3.2.3 Matrix metalloproteases

To move through the physical obstacles, such as basement membranes and ECM, they express and secrete matrix metalloproteases (MMP). Upon triggering with IL-1 and TNF, murine LC increase the expression of MMP9, (57; 62). Human immature monocyte derived-DC secrete MMP1, 2, 3 and 9 (63; 64), and their inhibitors (TIMP1 and 2) (63; 64), which are down-regulated upon stimulation with TNF (64). The importance of MMP in DC migration through tissues is demonstrated in MMP9- deficient mouse, where DC migration through tracheal epithelial tight junctions was impaired (65). Furthermore, in human skin explants antibodies against MMP2 and 9 and inhibitors of MMP markedly reduced the migration of human LC and dermal DC (66; 67).
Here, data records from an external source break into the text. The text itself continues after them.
(** * GitLab Registry Explorer: the tree provider of [src/extension.ts]

    A shallow embedding of the extension's provider class
    ([GitLabRegistryProvider]), of its helpers ([formatBytes],
    [TreeItemWithContext]) and of the parts of the JavaScript platform
    they call (string methods, [Array.prototype.sort], [Date],
    [Number.prototype.toFixed]), followed by the properties of the
    specification.

    Conventions.
    - A JavaScript string is a [string]: its characters in UTF-8, one
      [ascii] per byte.  [trim] removes the white space and the line
      terminators of ECMAScript, those outside ASCII included;
      [toLowerCase] is that of JavaScript on ASCII text: it lowers A to
      Z and keeps every other byte.
    - A JavaScript number that holds an identifier, a length or a byte
      count is a [Z]; a number that went through [/] is a [Q] (every
      division of the source is by 1024, which is exact on doubles); the
      result of [Date.prototype.getTime] and of a comparator is a
      [jsnum], a [Z] or [NaN].
    - [undefined] in an optional field is [None]. *)

From Stdlib Require Import ZArith QArith Qround Qabs String Ascii List Lia.
From Stdlib Require Import Permutation DecimalString.
From stdpp Require Import gmap strings sorting.

Import ListNotations.
Local Open Scope string_scope.
Local Open Scope list_scope.
Local Open Scope Z_scope.

(** ** JavaScript strings *)

Module JsString.

Definition is_upper (c : ascii) : bool :=
  let n := nat_of_ascii c in (65 <=? n)%nat && (n <=? 90)%nat.

Definition lower_char (c : ascii) : ascii :=
  if is_upper c then ascii_of_nat (nat_of_ascii c + 32) else c.

(** [s.toLowerCase()] *)
Fixpoint toLowerCase (s : string) : string :=
  match s with
  | EmptyString => EmptyString
  | String c s' => String (lower_char c) (toLowerCase s')
  end.

(** White space and line terminators ([WhiteSpace] and [LineTerminator]
    of ECMAScript), by the bytes of their UTF-8 form.  One byte: TAB, LF,
    VT, FF, CR and SPACE. *)
Definition is_space (c : ascii) : bool :=
  let n := nat_of_ascii c in
  ((9 <=? n)%nat && (n <=? 13)%nat) || (n =? 32)%nat.

(** Two bytes: U+00A0, which is C2 A0. *)
Definition is_space2 (c1 c2 : ascii) : bool :=
  (nat_of_ascii c1 =? 194)%nat && (nat_of_ascii c2 =? 160)%nat.

(** Three bytes: U+1680 (E1 9A 80), U+2000 to U+200A (E2 80 80 to
    E2 80 8A), U+2028, U+2029 and U+202F (E2 80 A8, A9 and AF), U+205F
    (E2 81 9F), U+3000 (E3 80 80) and U+FEFF (EF BB BF). *)
Definition is_space3 (c1 c2 c3 : ascii) : bool :=
  let n1 := nat_of_ascii c1 in
  let n2 := nat_of_ascii c2 in
  let n3 := nat_of_ascii c3 in
  ((n1 =? 225) && (n2 =? 154) && (n3 =? 128))%nat
  || ((n1 =? 226) && (n2 =? 128)
      && (((128 <=? n3) && (n3 <=? 138)) || (n3 =? 168) || (n3 =? 169) || (n3 =? 175)))%nat
  || ((n1 =? 226) && (n2 =? 129) && (n3 =? 159))%nat
  || ((n1 =? 227) && (n2 =? 128) && (n3 =? 128))%nat
  || ((n1 =? 239) && (n2 =? 187) && (n3 =? 191))%nat.

(** The rest of [s] after the white space character it begins with. *)
Definition white_space (s : string) : option string :=
  match s with
  | String c1 s1 =>
      if is_space c1 then Some s1
      else match s1 with
           | String c2 s2 =>
               if is_space2 c1 c2 then Some s2
               else match s2 with
                    | String c3 s3 => if is_space3 c1 c2 c3 then Some s3 else None
                    | EmptyString => None
                    end
           | EmptyString => None
           end
  | EmptyString => None
  end.

(** [s.trimStart()]: the white space characters that [s] begins with
    are dropped. *)
Fixpoint trimStart (s : string) : string :=
  match s with
  | String c1 s1 =>
      if is_space c1 then trimStart s1
      else match s1 with
           | String c2 s2 =>
               if is_space2 c1 c2 then trimStart s2
               else match s2 with
                    | String c3 s3 => if is_space3 c1 c2 c3 then trimStart s3 else s
                    | EmptyString => s
                    end
           | EmptyString => s
           end
  | EmptyString => EmptyString
  end.

(** Nothing but white space; the empty string is such a string. *)
Fixpoint all_space (s : string) : bool :=
  match s with
  | String c1 s1 =>
      if is_space c1 then all_space s1
      else match s1 with
           | String c2 s2 =>
               if is_space2 c1 c2 then all_space s2
               else match s2 with
                    | String c3 s3 => is_space3 c1 c2 c3 && all_space s3
                    | EmptyString => false
                    end
           | EmptyString => false
           end
  | EmptyString => true
  end.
Also, up-regulation of genes encoding matrix metalloproteinases (MMP), such as MMP1, 10 and 12 correlated with enhanced migratory capacity of DC measured in Matrigel (68). Thus, MMP are essential for effective migration through extracellular matrix. In brief, DC need to express appropriate chemokine receptors, adhesion molecules, and other migration-related proteins in addition to high T cell stimulatory capacities. To achieve maximal DC migration after injection, we need to exploit this information for the development of better DC or DC vaccination protocols.